In the first few lines, Emily likes to emphasize that she's god in her garden. She decides which flower is to live and which is to die. 
Then, about the bee and butterfly and bird and breeze, writing about them as if to mourning over the loss of a friend. And the last few lines just tell the truth. What is a simple little rose to us? Nobody will give a dead rose a second glance. 
This poem is pretty much one big metaphor. Because it's pretty much like humans, right? Sure, close friends will mourn over a lost one... but the rest of the world? Nobody really cares. Just another dead person, like many others. So yeah... kind of depressing huh? 

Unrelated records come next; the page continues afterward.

(** The texts that come from outside the handler. *)
Definition foreign_errors (sess : session) : list chain :=
  match accepted sess with Err e => [e] | Ok _ => [] end ++
  match way_out sess with
  | EgressTor _ _ (Err f) => [tor_chain f]
  | EgressUpstream (Err e) => [e]
  | _ => []
  end ++
  match established_reply sess with Err e => [e] | Ok _ => [] end ++
  match prefix_write sess with Err f => [io_chain f] | Ok _ => [] end ++
  match relay sess with Err f => [io_chain f] | Ok _ => [] end.

(** How far the connection came, from what was done. *)
Definition stage_reached (acts : list action) : ConnStage :=
  if existsb (fun a => match a with Forward _ => true | _ => false end) acts then Relay
  else if existsb (fun a => match a with Send Established => true | _ => false end) acts then OtherStage
  else if existsb (fun a => match a with Send GeneralFailure => true | _ => false end) acts then Connect
  else Handshake.

Ltac each_tag H :=
  unfold tags in H; rewrite !elem_of_cons in H; destruct H as [->|[->|[->|[->|H]]]];
  [..|by apply elem_of_nil in H].

Lemma classify_stage e :
  (classify_conn_failure e).1 =
    if tagged STAGE_RELAY e then Relay
    else if tagged STAGE_HANDSHAKE e then Handshake
    else if tagged STAGE_CONNECT_TOR e || tagged STAGE_CONNECT_UPSTREAM e then Connect
    else OtherStage.
Proof. unfold classify_conn_failure. by destruct (existsb is_tor_connect e). Qed.

Lemma classify_tagged tag e :
  untagged e → tag ∈ tags →
  (classify_conn_failure (context tag e)).1 =
    if str_eqb tag STAGE_RELAY then Relay else if str_eqb tag STAGE_HANDSHAKE then Handshake else Connect.
Proof.
  intros Hu Ht. rewrite classify_stage.
  assert (Hc : ∀ t, tagged t (context tag e) = str_eqb tag t || tagged t e) by done.
  rewrite !Hc, !Hu, !orb_false_r by (unfold tags; set_solver). each_tag Ht; vm_compute; reflexivity.
Qed.

Lemma classify_untagged e : untagged e → (classify_conn_failure e).1 = OtherStage.
Proof.
  intros Hu. rewrite classify_stage. by rewrite !Hu by (unfold tags; set_solver).
Qed.

Lemma classify_relay e : untagged e → (classify_conn_failure (context STAGE_RELAY e)).1 = Relay.
Proof. intros Hu. by rewrite classify_tagged by (done || unfold tags; set_solver). Qed.

Lemma classify_handshake e : untagged e → (classify_conn_failure (context STAGE_HANDSHAKE e)).1 = Handshake.
Proof. intros Hu. by rewrite classify_tagged by (done || unfold tags; set_solver). Qed.

Lemma classify_connect_tor e : untagged e → (classify_conn_failure (context STAGE_CONNECT_TOR e)).1 = Connect.
Proof. intros Hu. by rewrite classify_tagged by (done || unfold tags; set_solver). Qed.

Lemma classify_connect_upstream e :
  untagged e → (classify_conn_failure (context STAGE_CONNECT_UPSTREAM e)).1 = Connect.
Proof. intros Hu. by rewrite classify_tagged by (done || unfold tags; set_solver). Qed.

Lemma untagged_messages :
  untagged (anyhow (lit "tor tunnel unavailable (shutting down?)")) ∧
  untagged (anyhow (lit "SDK returned an invalid target authority")).
Proof. split; intros tag Ht; each_tag Ht; vm_compute; reflexivity. Qed.

#[local] Opaque classify_conn_failure.

Lemma existsb_prepend f acts r : existsb f (prepend acts r).1 = existsb f acts || existsb f r.1.
Proof. apply existsb_app. Qed.

Lemma existsb_recovery f n : f RequestRecovery = false → existsb f (repeat RequestRecovery n) = false.
Proof. intros Hf. induction n as [|n IH]; [done|]. simpl. by rewrite Hf. Qed.

Lemma relay_stage_classified sess req e :
  Forall untagged (foreign_errors sess) → (relay_stage sess req).2 = Err e →
  (classify_conn_failure e).1 = stage_reached (relay_stage sess req).1 ∧
  (stage_reached (relay_stage sess req).1 = Relay ∨ stage_reached (relay_stage sess req).1 = OtherStage).
Proof.
  unfold foreign_errors, relay_stage. rewrite !Forall_app. intros (_ & _ & He & Hp & Hr).
  destruct (established_reply sess) as [|ch]; [|intros [= <-]; rewrite Forall_singleton in He; split; [etrans; [by apply classify_untagged|reflexivity]|by right]].
  destruct (prefix_write sess) as [|f]; [|intros [= <-]; rewrite Forall_singleton in Hp; split; [etrans; [by apply classify_relay|reflexivity]|by left]].
  destruct (relay sess) as [|g]; [intros ?; done|]. intros [= <-]. rewrite Forall_singleton in Hr. split; [etrans; [by apply classify_relay|reflexivity]|by left].
Qed.

Definition shows_stage (a : action) : bool := match a with Forward _ | Send _ => true | _ => false end.

Lemma stage_prepend acts r :
  existsb shows_stage acts = false → stage_reached (prepend acts r).1 = stage_reached r.1.
Proof.
  intros Ha. unfold stage_reached. rewrite !existsb_prepend.
  assert (Hn : ∀ f : action → bool, (∀ a, f a = true → shows_stage a = true) → existsb f acts = false).
  { intros f Hf. destruct (existsb f acts) eqn:Hx; [|done]. apply existsb_exists in Hx as (a & Hin & Hfa).
    rewrite <-Ha. symmetry. apply existsb_exists. eauto. }
  by rewrite !Hn by (by intros []).
Qed.

Lemma connect_stage_classified sess req host port e :
  Forall untagged (foreign_errors sess) → (connect_stage sess req host port).2 = Err e →
  (classify_conn_failure e).1 = stage_reached (connect_stage sess req host port).1 ∧
  (stage_reached (connect_stage sess req host port).1 = Connect ↔ connected sess = false).
Proof.
  intros Hf. pose proof Hf as Hall. unfold foreign_errors in Hf. rewrite !Forall_app in Hf.
  destruct Hf as (_ & Hw & _). unfold connect_stage, connected.
  pose proof (relay_stage_classified sess req e Hall) as Hr.
  destruct (way_out sess) as [[] n [[]|f]|[[]|ch]]; rewrite !stage_prepend
    by (rewrite ?existsb_app, ?existsb_recovery; done).
  - intros He. destruct (Hr He) as [Hc Hs]. split; [done|]. destruct Hs as [->| ->]; done.
  - intros [= <-]. rewrite Forall_singleton in Hw. split; [etrans; [by apply classify_connect_tor|reflexivity]|done].
  - intros [= <-]. split; [|done]. etrans; [apply classify_connect_tor|reflexivity]. apply untagged_messages.
  - intros [= <-]. split; [|done]. etrans; [apply classify_connect_tor|reflexivity]. apply untagged_messages.
  - intros He. destruct (Hr He) as [Hc Hs]. split; [done|]. destruct Hs as [->| ->]; done.
  - intros [= <-]. rewrite Forall_singleton in Hw. split; [etrans; [by apply classify_connect_upstream|reflexivity]|done].
Qed.

(** as long as no foreign error text equals one of the four tags, a
    failed connection is attributed to the stage it had reached: handshake
    before any reply, connect once a general failure was sent, relay once the
    client's first bytes were forwarded, other between the two. *)
Theorem failures_are_attributed sess e :
  Forall untagged (foreign_errors sess) → (handle_client sess).2 = Err e →
  (classify_conn_failure e).1 = stage_reached (handle_client sess).1.
Proof.
  intros Hf. destruct (handle_client_cases sess) as [(h & p & req & _ & _ & ->)|[_ [(req & _ & ->)|(ch & Hch & ->)]]].
  - intros He. by apply connect_stage_classified.
  - done.
  - intros [= <-]. etrans; [apply classify_handshake|reflexivity]. destruct Hch as [Hch| ->]; [|apply untagged_messages].
    unfold foreign_errors in Hf. rewrite Hch in Hf. by inversion Hf.
Qed.

(** ** What a connection adds to the counters *)

Definition is_bump (k : counter) (a : action) : bool :=
  match a with Bump k' => bool_decide (k' = k) | _ => false end.
Definition is_unpend (a : action) : bool := match a with Unpend => true | _ => false end.
Definition is_release (a : action) : bool := match a with ReleasePermit => true | _ => false end.

(** How many actions of a kind. *)
Definition count (f : action → bool) (acts : list action) : Z := Z.of_nat (length (List.filter f acts)).

Lemma count_nil f : count f [] = 0.
Proof. done. Qed.

Lemma count_app f a b : count f (a ++ b) = count f a + count f b.
Proof. unfold count. rewrite List.filter_app, length_app. lia. Qed.

Lemma conn_count_cons f a acts : count f (a :: acts) = (if f a then 1 else 0) + count f acts.
Proof. unfold count. simpl. destruct (f a); cbn [length]; lia. Qed.

Lemma count_recovery f n : f RequestRecovery = false → count f (repeat RequestRecovery n) = 0.
Proof. intros Hf. unfold count. by rewrite filter_recovery. Qed.

(** Neither stage holds the actions of the accept loop. *)
Definition outer (a : action) : bool :=
  match a with Unpend | ReleasePermit | Bump (Started | Pending) => true | _ => false end.

Lemma relay_stage_inner sess req : count outer (relay_stage sess req).1 = 0.
Proof. unfold relay_stage. by destruct (established_reply sess), (prefix_write sess), (relay sess). Qed.

Lemma handle_client_inner sess : count outer (handle_client sess).1 = 0.
Proof.
  destruct (handle_client_cases sess) as [(h & p & req & _ & _ & ->)|[_ [(req & _ & ->)|(ch & Hch & ->)]]];
    [|done..].
  unfold connect_stage. pose proof (relay_stage_inner sess req) as Hr.
  destruct (way_out sess) as [[] n [[]|f]|[[]|ch]]; cbn [prepend fst snd];
    rewrite ?count_app, ?count_recovery, ?Hr by done; done.
Qed.

Lemma count_le f g acts : (∀ a, f a = true → g a = true) → count f acts ≤ count g acts.
Proof.
  intros Hf. induction acts as [|a acts IH]; [done|]. rewrite !conn_count_cons.
  destruct (f a) eqn:Ha; [rewrite (Hf a Ha)|destruct (g a)]; lia.
Qed.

Now.... a book that fits this poem? umm... *goes to shelves* 

So... i chose The Fault in Our Stars for two reasons. One, because it is camped with metaphors. And two, because hazel pretty much thinks of herself as a small dot in the universe. 
"There will come a time when all of us are dead. All of us. There will come a time when there are no human beings remaining to remember that anyone ever existed or that our species ever did anything. There will be no one left to remember Aristotle or Cleopatra, let alone you. Everything that we did and built and wrote and thought and discovered will be forgotten, and all of this will have been for naught. Maybe that time is coming soon and maybe it is millions of years away, but even if we survive the collapse of our sun, we will not survive forever. There was time before organisms experienced consciousness, and there will be time after. And if the inevitability of human oblivion worries you, I encourage you to ignore it. God knows that’s what everyone else does."   -Hazel Grace Lancaster

I suppose that explains my motives? Seriously, though. You should read this book. I really enjoyed it ^.^ Even though it is extraordinarily over rated (guess why? Cancer patients.). Just be prepared, The Fault in Our Stars is cramped with metaphors and sickening drama.  Yes, sickening, i know what i said. It was... pretty annoying. All these philosophical teenagers were getting on my nerves. Buuuuut, i can't say more bad things about it or my friend will fry me alive ;).